§ **Prompt**: Every line of the data below should be printed exactly. Nothing may be dropped.

(Stored data)
= Beginning of Section =
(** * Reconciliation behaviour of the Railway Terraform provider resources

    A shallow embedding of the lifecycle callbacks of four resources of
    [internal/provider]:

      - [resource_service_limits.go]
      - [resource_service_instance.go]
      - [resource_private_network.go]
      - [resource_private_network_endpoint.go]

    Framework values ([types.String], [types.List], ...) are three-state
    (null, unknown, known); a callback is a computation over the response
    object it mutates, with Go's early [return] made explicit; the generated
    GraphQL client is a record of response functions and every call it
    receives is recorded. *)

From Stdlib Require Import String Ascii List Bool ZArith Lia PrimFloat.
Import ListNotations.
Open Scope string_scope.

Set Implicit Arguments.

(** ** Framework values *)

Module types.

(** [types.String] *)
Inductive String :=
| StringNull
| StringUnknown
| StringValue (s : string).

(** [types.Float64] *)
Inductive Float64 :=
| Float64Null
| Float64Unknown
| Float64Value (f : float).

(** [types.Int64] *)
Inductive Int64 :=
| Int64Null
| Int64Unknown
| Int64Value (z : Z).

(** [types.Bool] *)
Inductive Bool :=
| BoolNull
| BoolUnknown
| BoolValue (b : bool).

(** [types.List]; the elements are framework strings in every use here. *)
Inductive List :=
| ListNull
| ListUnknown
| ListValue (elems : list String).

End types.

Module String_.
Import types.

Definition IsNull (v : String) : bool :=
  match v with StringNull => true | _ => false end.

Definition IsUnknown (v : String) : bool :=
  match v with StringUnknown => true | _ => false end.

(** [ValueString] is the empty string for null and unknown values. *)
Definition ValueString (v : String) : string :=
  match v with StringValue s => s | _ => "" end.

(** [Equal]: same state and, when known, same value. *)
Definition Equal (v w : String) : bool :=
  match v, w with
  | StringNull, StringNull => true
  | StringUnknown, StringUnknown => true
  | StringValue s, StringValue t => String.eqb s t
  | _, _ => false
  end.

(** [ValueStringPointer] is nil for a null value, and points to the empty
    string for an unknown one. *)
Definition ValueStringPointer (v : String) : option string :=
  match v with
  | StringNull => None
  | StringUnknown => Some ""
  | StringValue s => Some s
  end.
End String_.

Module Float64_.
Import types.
= End of Section =
§ **Exercise answer**:
(** * Reconciliation behaviour of the Railway Terraform provider resources

    A shallow embedding of the lifecycle callbacks of four resources of
    [internal/provider]:

      - [resource_service_limits.go]
      - [resource_service_instance.go]
      - [resource_private_network.go]
      - [resource_private_network_endpoint.go]

    Framework values ([types.String], [types.List], ...) are three-state
    (null, unknown, known); a callback is a computation over the response
    object it mutates, with Go's early [return] made explicit; the generated
    GraphQL client is a record of response functions and every call it
    receives is recorded. *)

From Stdlib Require Import String Ascii List Bool ZArith Lia PrimFloat.
Import ListNotations.
Open Scope string_scope.

Set Implicit Arguments.

(** ** Framework values *)

Module types.

(** [types.String] *)
Inductive String :=
| StringNull
| StringUnknown
| StringValue (s : string).

(** [types.Float64] *)
Inductive Float64 :=
| Float64Null
| Float64Unknown
| Float64Value (f : float).

(** [types.Int64] *)
Inductive Int64 :=
| Int64Null
| Int64Unknown
| Int64Value (z : Z).

(** [types.Bool] *)
Inductive Bool :=
| BoolNull
| BoolUnknown
| BoolValue (b : bool).

(** [types.List]; the elements are framework strings in every use here. *)
Inductive List :=
| ListNull
| ListUnknown
| ListValue (elems : list String).

End types.

Module String_.
Import types.

Definition IsNull (v : String) : bool :=
  match v with StringNull => true | _ => false end.

Definition IsUnknown (v : String) : bool :=
  match v with StringUnknown => true | _ => false end.

(** [ValueString] is the empty string for null and unknown values. *)
Definition ValueString (v : String) : string :=
  match v with StringValue s => s | _ => "" end.

(** [Equal]: same state and, when known, same value. *)
Definition Equal (v w : String) : bool :=
  match v, w with
  | StringNull, StringNull => true
  | StringUnknown, StringUnknown => true
  | StringValue s, StringValue t => String.eqb s t
  | _, _ => false
  end.

(** [ValueStringPointer] is nil for a null value, and points to the empty
    string for an unknown one. *)
Definition ValueStringPointer (v : String) : option string :=
  match v with
  | StringNull => None
  | StringUnknown => Some ""
  | StringValue s => Some s
  end.
End String_.

Module Float64_.
Import types.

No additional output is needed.